## Saved entries
▽

(** Modelled from the spec: the helper template [read] of utilities.h is
    not among the sources.  [read<USHORT> (iload, &x)] asks the stream for
    [sizeof (USHORT)] bytes and fails unless it got them all. *)
Definition read_USHORT (s : ILoad) : IOResult * USHORT * ILoad :=
  let '(result, got, s) := ILoad_Read 2 s in
  if IOResult_eqb result IO_OK then
    if (length got =? 2)%nat then (IO_OK, USHORT_of_bytes got, s)
    else (IO_ERROR, 0, s)
  else (result, 0, s).

(** The stream a file written through [s] presents when it is read back. *)
Definition reopen (s : ISave) : ILoad :=
  ILoad_new (map (fun c => ItemChunk c IO_OK) (sv_chunks s)).

(** What a run of [Load] did, in order: the value stored in the local
    [version], and the loading of the base-class state. *)
Inductive LoadEvent : Type :=
| ReadVersion (version : USHORT)
| LoadedMtlBase.

#[global] Instance LoadEvent_eq_dec : EqDecision LoadEvent.
Proof. solve_decision. Defined.

Section Persistence.

Context `{DataChunks} `{MtlBaseIO}.

(** [MtlBase::Save (isave)]. *)
Definition MtlBase_Save (base : MtlBase) (s : ISave) : IOResult * ISave :=
  let '(result, _, s) := ISave_Write (MtlBase_bytes base) s in
  (result, s).

(** [MtlBase::Load (iload)]: reads the rest of the open chunk. *)
Definition MtlBase_Load (base : MtlBase) (s : ILoad) : IOResult * MtlBase * ILoad :=
  match ld_cur s with
  | None => (IO_ERROR, base, s)
  | Some (c, close) =>
      let s' := mkILoad (ld_items s) (Some (mkChunk (chunk_id c) [], close)) in
      match MtlBase_parse (chunk_data c) with
      | Some base' => (IO_OK, base', s')
      | None => (IO_ERROR, base, s')
      end
  end.

(** [AppleseedGlassMtl::Save].  Of the material only the base-class state
    is written besides the version tag (the parameter block is saved by the
    host as a reference). *)
Definition Save (base : MtlBase) (isave : ISave) : IOResult * ISave :=
  let success := true in
  let isave := BeginChunk ChunkFileFormatVersion isave in
  let '(ok, isave) := write_USHORT FileFormatVersion isave in
  let success := success && ok in
  let isave := EndChunk isave in
  let isave := BeginChunk ChunkMtlBase isave in
  let '(result, isave) := MtlBase_Save base isave in
  let success := success && IOResult_eqb result IO_OK in
  let isave := EndChunk isave in
  (if success then IO_OK else IO_ERROR, isave).

(** The outcome of [Load]: the result returned, the base-class state of
    the material afterwards, the stream, and what was read on the way. *)
Record LoadOutcome : Type := mkLoadOutcome {
  lo_result : IOResult;
  lo_base   : MtlBase;
  lo_stream : ILoad;
  lo_trace  : list LoadEvent
}.

(** The body of [switch (iload->CurChunkID())]. *)
Definition Load_chunk (result : IOResult) (base : MtlBase) (iload : ILoad)
    (trace : list LoadEvent) : IOResult * MtlBase * ILoad * list LoadEvent :=
  if CurChunkID iload =? ChunkFileFormatVersion then
    let '(result, version, iload) := read_USHORT iload in
    (result, base, iload,
     if IOResult_eqb result IO_OK then trace ++ [ReadVersion version] else trace)
  else if CurChunkID iload =? ChunkMtlBase then
    let '(result, base, iload) := MtlBase_Load base iload in
    (result, base, iload,
     if IOResult_eqb result IO_OK then trace ++ [LoadedMtlBase] else trace)
  else
    (result, base, iload, trace).

(** The loop [while (true)] of [Load], run for at most [fuel] chunks. *)
Fixpoint Load_loop (fuel : nat) (base : MtlBase) (iload : ILoad)
    (trace : list LoadEvent) : option LoadOutcome :=
  match fuel with
  | O => None
  | S fuel =>
      let '(result, iload) := OpenChunk iload in
      if IOResult_eqb result IO_END then
        Some (mkLoadOutcome IO_OK base iload trace)
      else if negb (IOResult_eqb result IO_OK) then
        Some (mkLoadOutcome result base iload trace)
      else
        let '(result, base, iload, trace) := Load_chunk result base iload trace in
        if negb (IOResult_eqb result IO_OK) then
          Some (mkLoadOutcome result base iload trace)
        else
          let '(result, iload) := CloseChunk iload in
          if negb (IOResult_eqb result IO_OK) then
            Some (mkLoadOutcome result base iload trace)
          else Load_loop fuel base iload trace
  end.

(** [AppleseedGlassMtl::Load]: every turn of the loop opens one item of the
    stream, so one turn more than there are items is enough. *)
Definition Load (base : MtlBase) (iload : ILoad) : option LoadOutcome :=
  Load_loop (S (length (ld_items iload))) base iload [].

(** Whether a stream item is one [Load] gets through without an error. *)
Definition loads_cleanly (it : StreamItem) : bool :=
  match it with
  | ItemDamaged => false
  | ItemChunk c close =>
      IOResult_eqb close IO_OK
      && (if chunk_id c =? ChunkFileFormatVersion then (2 <=? length (chunk_data c))%nat
          else if chunk_id c =? ChunkMtlBase then
            match MtlBase_parse (chunk_data c) with Some _ => true | None => false end
          else true)
  end.

(** The events [Load] records for an item it gets through, and the
    base-class state it leaves. *)
Definition item_events (it : StreamItem) : list LoadEvent :=
  match it with
  | ItemDamaged => []
  | ItemChunk c _ =>
      if chunk_id c =? ChunkFileFormatVersion
      then [ReadVersion (USHORT_of_bytes (take 2 (chunk_data c)))]
      else if chunk_id c =? ChunkMtlBase then [LoadedMtlBase]
      else []
  end.
(** The rule that matched a path outside [/static/] is not the static rule. *)
Lemma resolve_outside_static name environ args :
  startswith (path_part (PATH_INFO environ)) "/static/" = false →
  resolve (app name) environ ≠ call send_static_file_view args.
Proof.
  intros Hs. unfold resolve, match_request, adapter_match.
  cbn [create_url_adapter map path_info default_method default].
  destruct (matcher_match _ _ _ _) as [r v| |] eqn:Hm;
    [|done|by repeat case_match].
  apply matcher_match_ok in Hm as (Hin & _ & _ & Hp).
  destruct (_ && _); [done|].
  destruct (view_functions (app name) !! endpoint r) as [g|] eqn:Hv; [|done].
  intros [= -> ->].
  cbn [url_map app] in Hin. rewrite !elem_of_cons, elem_of_nil in Hin.
  destruct Hin as [->|[->|[->|[]]]]; [|by vm_compute in Hv..].
  rewrite match_path_static in Hp. unfold startswith in Hs.
  destruct (removeprefix "/static/" _); [done|].
  by destruct Hp as [Hp|[Hp _]].
Qed.

Section Extras.
Context (send_from_directory : string → string → Environ → Response + HTTPException).

Abbreviation handle := (handle send_from_directory).
Abbreviation serve := (serve send_from_directory).
Abbreviation running := (running send_from_directory).

(** X1.  Imported under any name other than "__main__", the module builds
    the application and starts no server, whatever the process environment
    and the dotenv files hold; the import does not raise. *)
Theorem import_starts_no_server os_environ dotenv name :
  name ≠ "__main__" →
  module_body os_environ dotenv name = Some (app name, None).
Proof.
  intros Hn. unfold module_body. rewrite module_app_eq. cbn [mbind option_bind].
  by rewrite decide_False.
Qed.

(** X2.  In a running instance every rule of the route table has a view
    function: "/" is bound to [hello], "/new" to [new_route], and the
    remaining rule to the static-file view. *)
Theorem every_rule_has_its_view name a r :
  running name a →
  r ∈ url_map a →
  view_functions a !! endpoint r =
    Some (if decide (rule r = "/") then user_view def_hello
          else if decide (rule r = "/new") then user_view def_new_route
          else send_static_file_view).
Proof.
  intros Hrun. rewrite (running_app _ _ _ Hrun). cbn [url_map app].
  rewrite !elem_of_cons, elem_of_nil.
  intros [->|[->|[->|[]]]]; vm_compute; reflexivity.
Qed.




(** X6.  The server loop answers each request of a sequence exactly as if
    it were the only one, and ends with the application object it started
    with. *)
Theorem serve_answers_each_request_alone requests a :
  serve requests a = ((λ environ, (handle environ a).1) <$> requests, a).
Proof.
  revert a. induction requests as [|environ requests IH]; intros a; [done|].
  unfold App.serve in *. cbn [serve_forever fmap list_fmap].
  unfold mbind, M_bind, bind, mret, M_ret, ret.
  pose proof (handle_state send_from_directory environ a) as Hs.
  unfold App.handle in *.
  destruct (wsgi_app call_def send_from_directory environ a) as [r a1].
  cbn in Hs. subst a1. rewrite IH. done.
Qed.

(** X7.  Outside [/static/] the application answers with one of five
    statuses, 200, 308, 400, 404 or 405; in particular never with a 5xx. *)
Theorem status_is_one_of_five name a environ :
  running name a →
  startswith (path_part (PATH_INFO environ)) "/static/" = false →
  status_code (handle environ a).1 ∈ [200; 308; 400; 404; 405].
Proof.
  intros Hrun Hs. rewrite (running_app _ _ _ Hrun).
  rewrite !elem_of_cons.
  destruct (decide (PATH_INFO environ = "")) as [He|Hne].
  - destruct (match_request_empty_path name environ He) as (e & Hm & Hc).
    rewrite (handle_routing_exception _ _ _ _ Hm). cbn [fst].
    rewrite status_code_send_body. cbn [get_response status_code]. tauto.
  - destruct (decide (path_part (PATH_INFO environ) = "/")) as [H1|H1];
      [|destruct (decide (path_part (PATH_INFO environ) = "/new")) as [H2|H2]].
    + rewrite (handle_route_path _ name environ def_hello) by done.
      cbn [fst]. rewrite status_code_answer.
      case_decide; [destruct (is_websocket environ)|]; tauto.
    + rewrite (handle_route_path _ name environ def_new_route) by done.
      cbn [fst]. rewrite status_code_answer.
      case_decide; [destruct (is_websocket environ)|]; tauto.
    + rewrite handle_not_registered by done. cbn [fst].
      rewrite status_code_send_body. cbn. tauto.
Qed.


(** X10.  A websocket handshake on a registered path, with a method the
    route accepts, is refused with status 400, and the function is not
    called. *)
Theorem websocket_handshake_is_refused name a environ f :
  running name a →
  path_part (PATH_INFO environ) = route_path f →
  upper (REQUEST_METHOD environ) ∈ allowed →
  is_websocket environ = true →
  called a environ = None ∧
  status_code (handle environ a).1 = 400.
Proof.
  intros Hrun Hpp Hm Hw. rewrite (running_app _ _ _ Hrun).
  unfold called.
  rewrite (resolve_route_path name environ f Hpp),
    (handle_route_path _ name environ f Hpp).
  cbn [fst]. rewrite status_code_answer, Hw, !decide_True by done.
  done.
Qed.

End Extras.

(** X9.  Outside [/static/] the answer does not depend on the file system:
    two deployments with different static files give the same response. *)
Theorem response_ignores_file_system sfd1 sfd2 name environ :
  startswith (path_part (PATH_INFO environ)) "/static/" = false →
  App.handle sfd1 environ (app name) = App.handle sfd2 environ (app name).
Proof.
  intros Hs.
  unfold App.handle, wsgi_app, full_dispatch_request, dispatch_request.
  unfold mbind, M_bind, bind, mret, M_ret, ret, get_app.
  pose proof (resolve_outside_static name environ) as Hns.
  destruct (resolve (app name) environ) as [e|r|r|[|u] args]; try done.
  by destruct (Hns args Hs).
Qed.

(** ** These properties at concrete requests *)

Lemma import_starts_no_server_witness :
  module_body ∅ ∅ "app" = Some (app "app", None).
Proof.
  apply (import_starts_no_server ∅ ∅ "app").
  vm_compute. discriminate.
Defined.

Lemma every_rule_has_its_view_witness :
  view_functions (app "__main__") !! endpoint new_route_rule =
    Some (if decide (rule new_route_rule = "/") then user_view def_hello
          else if decide (rule new_route_rule = "/new") then user_view def_new_route
          else send_static_file_view).
Proof.
  apply (every_rule_has_its_view no_static_files "__main__" (app "__main__")
           new_route_rule).
  - apply running_main.
  - apply list_elem_of_further, list_elem_of_further, list_elem_of_here.
Defined.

△

## DIRECTIONS FOR THIS TASK
Copy every line of the data above, beginning with the first and ending with the line that contains "Definition reopen (s", and give nothing more.

## SOLUTION TO THIS TASK
(** Modelled from the spec: the helper template [read] of utilities.h is
    not among the sources.  [read<USHORT> (iload, &x)] asks the stream for
    [sizeof (USHORT)] bytes and fails unless it got them all. *)
Definition read_USHORT (s : ILoad) : IOResult * USHORT * ILoad :=
  let '(result, got, s) := ILoad_Read 2 s in
  if IOResult_eqb result IO_OK then
    if (length got =? 2)%nat then (IO_OK, USHORT_of_bytes got, s)
    else (IO_ERROR, 0, s)
  else (result, 0, s).

(** The stream a file written through [s] presents when it is read back. *)
Definition reopen (s : ISave) : ILoad :=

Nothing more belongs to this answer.